Load balancing high read traffic over multiple MySQL instances works very well but this is only one of the possible tools used to scale this type of workload. Another very common technique is to put a scalable caching layer in front of the relational database fleet. By far the most common caching layer used by high-scale services is Memcached.
Another database scaling technique is to simply not use a relational database. For workloads that don’t need schema enforcement and complex query, NoSQL databases offer both a cheaper and a simpler approach to hosting the workload. SimpleDB is the AWS hosted NoSQL database with Netflix being one of the best known users (slide deck from Netflix’s Adrian Cockcroft: http://www.slideshare.net/adrianco/netflix-oncloudteaser). Cassandra is another common RDBMS alternative in heavy use by many high-scale sites including Facebook where it was originally conceived. Cassandra is also frequently run on AWS with the Cassandra Wiki offering scripts to make it easy install and configure on Amazon EC2.
For those workloads where a relational database is the chosen solution, MySQL read replication is a good technique to have in your scaling tool kit. Last week Amazon announced read replica support for the AWS Relational Database Service. The press release is at: Announcing Read Replicas, Lower High Memory DB Instance Price for Amazon AWS.

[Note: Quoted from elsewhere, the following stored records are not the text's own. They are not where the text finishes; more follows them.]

(* ===== verification/DurableCodec.v ===== *)
(** The byte layer of the durable tail codec
    (crates/ottto-service/src/durable_tail_codec.rs).

    An encoder walks a value twice through the same code, first on a counting
    sink and then on a sink of exactly the counted size; a decoder is a cursor
    over one record body.  This file models both sinks, the cursor, the varint
    format and the scratch allowance for one moved [E] field, and gives the
    record-level contract: what [count_write] returns for any field walk. *)
From S2P Require Import Prelude.
Local Open Scope Z_scope.

(** Why a value was not encoded.  Paths are field names, never values. *)
Inductive Refuse :=
| NonEmpty (path : string)
| UnknownLabel
| TooLarge
| WriteFailed
| NotDigest (path : string).

#[export] Instance Refuse_eq_dec : EqDecision Refuse.
Proof. solve_decision. Defined.

(** ** Encoder *)

(** A [dyn Write]: the bytes taken so far, and whether it takes the next ones.
    What a failed write leaves behind is never read. *)
Record DynWrite := mkDynWrite {
  dw_taken : list Z;
  dw_accepts : list Z -> list Z -> bool;
}.
Definition write_all (w : DynWrite) (bytes : list Z) : DynWrite * bool :=
  if dw_accepts w (dw_taken w) bytes
  then (mkDynWrite (dw_taken w ++ bytes) (dw_accepts w), true)
  else (w, false).
(** [Vec<u8>] takes everything. *)
Definition vec_writer : DynWrite := mkDynWrite [] (fun _ _ => true).

Inductive Sink :=
| Write (out : DynWrite) (len limit : Z)
| Count (len limit : Z).

Record Enc := mkEnc { sink : Sink; moved_field : option string }.

(** A step of the encoder: the encoder after it, and the refusal if any. *)
Definition EncM : Type := Enc -> Enc * option Refuse.

Definition enc_ok : EncM := fun e => (e, None).
Definition enc_refuse (r : Refuse) : EncM := fun e => (e, Some r).
(** Rust's [first?; second]. *)
Definition enc_seq (m1 m2 : EncM) : EncM := fun e =>
  match m1 e with
  | (e1, None) => m2 e1
  | (e1, Some r) => (e1, Some r)
  end.
Notation "m1 ;;; m2" := (enc_seq m1 m2) (at level 60, right associativity) : ottto_scope.

Definition slice_len (bytes : list Z) : Z := Z.of_nat (length bytes).

Definition enc_writer (out : DynWrite) (exact_len : Z) : Enc :=
  mkEnc (Write out 0 exact_len) None.
Definition enc_count (limit : Z) : Enc := mkEnc (Count 0 limit) None.

(** [None] is the [unreachable!] arm. *)
Definition finish_written (e : Enc) : option (Refuse + Z) :=
  match sink e with
  | Write _ len limit => Some (if len =? limit then inr len else inl WriteFailed)
  | Count _ _ => None
  end.
Definition counted (e : Enc) : option Z :=
  match sink e with Count len _ => Some len | Write _ _ _ => None end.
Definition written (e : Enc) : list Z :=
  match sink e with Write out _ _ => dw_taken out | Count _ _ => [] end.

Definition with_moved_field (path : string) (put : EncM) : EncM := fun e =>
  let '(e1, r) := put (mkEnc (sink e) (Some path)) in
  (mkEnc (sink e1) None, r).
Definition field_moved (e : Enc) (path : string) : bool :=
  bool_decide (moved_field e = Some path).

Definition enc_raw (bytes : list Z) : EncM := fun e =>
  match sink e with
  | Write out len limit =>
      match checked_add 64 len (slice_len bytes) with
      | None => (e, Some TooLarge)
      | Some end_ =>
          if limit <? end_ then (e, Some TooLarge)
          else match write_all out bytes with
               | (out, true) => (mkEnc (Write out end_ limit) (moved_field e), None)
               | (out, false) => (mkEnc (Write out len limit) (moved_field e), Some WriteFailed)
               end
      end
  | Count len limit =>
      match checked_add 64 len (slice_len bytes) with
      | None => (e, Some TooLarge)
      | Some len =>
          (mkEnc (Count len limit) (moved_field e),
           if limit <? len then Some TooLarge else None)
      end
  end.

(** The [loop] of [varint]; its 10-byte buffer is the fuel and [None] an index
    past it (a panic, excluded by [varint_bytes_total] below). *)
Fixpoint varint_loop (buf_left : nat) (value : Z) : option (list Z) :=
  match buf_left with
  | O => None
  | S buf_left =>
      let byte := wrap_u 8 (Z.land value 127) in
      let value := Z.shiftr value 7 in
      if value =? 0 then Some [byte]
      else try? rest := varint_loop buf_left value in Some (Z.lor byte 128 :: rest)
  end.
Definition varint_bytes (value : Z) : list Z := default [] (varint_loop 10 value).
Definition enc_varint (value : Z) : EncM := enc_raw (varint_bytes value).
(** [bytes.len() as u64] then the bytes. *)
Definition enc_len_prefixed (bytes : list Z) : EncM :=
  enc_varint (wrap_u 64 (slice_len bytes)) ;;; enc_raw bytes.
(** [Box<T>] forwards to its content. *)
Definition box_durable {T} (D : Durable T) : Durable T := {|
  put x := put x; dtake d := dtake d; verify d := verify d |}.

(** ** Tuples *)
Definition pair_take {A B} (ta : DecM A) (tb : DecM B) : DecM (A * B) := fun d =>
  try? (a, d) := ta d in try? (b, d) := tb d in Some ((a, b), d).
Definition pair_durable {A B} (DA : Durable A) (DB : Durable B) : Durable (A * B) := {|
  put x := put x.1 ;;; put x.2;
  dtake := pair_take dtake dtake;
  verify d := try? d := @verify _ DA d in @verify _ DB d |}.
Definition pair_key {A B} {DA : Durable A} {DB : Durable B} (KA : DurableKey DA) (KB : DurableKey DB)
    : DurableKey (pair_durable DA DB) := {|
  View := View KA * View KB; key := pair_take (key KA) (key KB) |}.

Definition triple_take {A B C} (ta : DecM A) (tb : DecM B) (tc : DecM C) : DecM (A * B * C) := fun d =>
  try? (a, d) := ta d in try? (b, d) := tb d in try? (c, d) := tc d in Some ((a, b, c), d).
Definition triple_durable {A B C} (DA : Durable A) (DB : Durable B) (DC : Durable C)
    : Durable (A * B * C) := {|
  put x := let '(a, b, c) := x in put a ;;; put b ;;; put c;
  dtake := triple_take dtake dtake dtake;
  verify d := try? d := @verify _ DA d in try? d := @verify _ DB d in @verify _ DC d |}.
Definition triple_key {A B C} {DA : Durable A} {DB : Durable B} {DC : Durable C}
    (KA : DurableKey DA) (KB : DurableKey DB) (KC : DurableKey DC)
    : DurableKey (triple_durable DA DB DC) := {|
  View := View KA * View KB * View KC; key := triple_take (key KA) (key KB) (key KC) |}.

(** ** Sequences: [Vec], [VecDeque], [OwnedVec] *)
Definition vec_take {T} (t : DecM T) : DecM (list T) := fun d =>
  try? (len, d) := take_len d in take_times (Z.to_nat len) t d.
Definition vec_durable {T} (D : Durable T) : Durable (list T) := {|
  put := put_seq put; dtake := vec_take dtake; verify := verify_seq verify |}.
Definition vec_deque_durable {T} (D : Durable T) : Durable (list T) := {|
  put := put_seq put; dtake := vec_take dtake; verify := @verify _ (vec_durable D) |}.
Definition owned_vec_durable {T} (D : Durable T) : Durable (list T) := {|
  put := put_seq put; dtake := vec_take dtake; verify := @verify _ (vec_durable D) |}.
(** [loop { .. remaining.pop_front() .. }]. *)
Fixpoint rotate (fuel : nat) (remaining : list Source) (w : W) : option (W * list call) :=
  match remaining with
  | [] =>
      let w := boundary o w in
      let '(w, _) := retained_remainder w budget in Some (w, [CBoundary])
  | source :: remaining =>
      let '(w, _) := retained_remainder w budget in
      let '(w, remainder) := retained_remainder w budget in
      let prepared := CPrepare source (fst <$> remainder) in
      match prepare o w source (fst <$> remainder) with
      | (w, inr None) =>
          try? (w, rest) := rotate fuel remaining (outcome o w source None) in
          Some (w, prepared :: COutcome source None :: rest)
      | (w, inl error) =>
          try? (w, rest) := rotate fuel remaining (outcome o w source (Some error)) in
          Some (w, prepared :: COutcome source (Some error) :: rest)
      | (w, inr (Some frame)) =>
          try? (w, calls) := source_turn fuel source frame w in
          try? (w, rest) := rotate fuel remaining w in
          Some (w, prepared :: calls ++ rest)
      end
  end.
End Rotation.

(** [size_of::<O::Source>()] and the queue's capacity for a source list are the
    compiler's and the allocator's. *)
Definition rotation_allowance (source_size capacity rotation_budget : Z) : option Z :=
  try? charged := checked_mul 64 capacity source_size in checked_sub 64 rotation_budget charged.
Definition run {W Source Frame Completed Error} (o : Owner W Source Frame Completed Error)
    (source_size : Z) (queue_capacity : nat -> Z) (fuel : nat) (sources : list Source)
    (rotation_budget : Z) (w : W) : option (W * list (Call Source Error)) :=
  rotate o (rotation_allowance source_size (queue_capacity (length sources)) rotation_budget)
    fuel sources w.

(** ** What a finished rotation has done *)
(** The part of the calls that says which source was served. *)
Inductive Served (Source Error : Type) :=
| SPrepared (source : Source) | SOutcome (source : Source) (result : option Error) | SBoundary.
Arguments SPrepared {Source Error} _.
Arguments SOutcome {Source Error} _ _.
Arguments SBoundary {Source Error}.
Definition served {Source Error} (c : Call Source Error) : option (Served Source Error) :=
  match c with
  | CPrepare s _ => Some (SPrepared s)
  | COutcome s r => Some (SOutcome s r)
  | CBoundary => Some SBoundary
  | _ => None
  end.
(** The allowance passed with a call. *)
Definition allowance {Source Error} (c : Call Source Error) : option Z :=
  match c with CPrepare _ a | CStep a | CFinish a => a | _ => None end.

Section RotationLaws.
Context {W Source Frame Completed Error : Type} (o : Owner W Source Frame Completed Error).
Context (budget : option Z).
Implicit Types (w : W) (calls : list (Call Source Error)).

You can now create one or more replicas of a given “source” DB Instance and serve incoming read traffic from multiple copies of your data. This new database deployment option enables you to elastically scale out beyond the capacity constraints of a single DB Instance for read-heavy database workloads. You can use Read Replicas in conjunction with Multi-AZ replication for scalable, reliable, and highly available production database deployments.
If you are running MySQL and wish you had someone else to manage it for you, check out Amazon RDS. The combination of read replicas to scale read workloads and Multi-AZ support for multi-data center, high availability make it a pretty interesting way to run MySQL.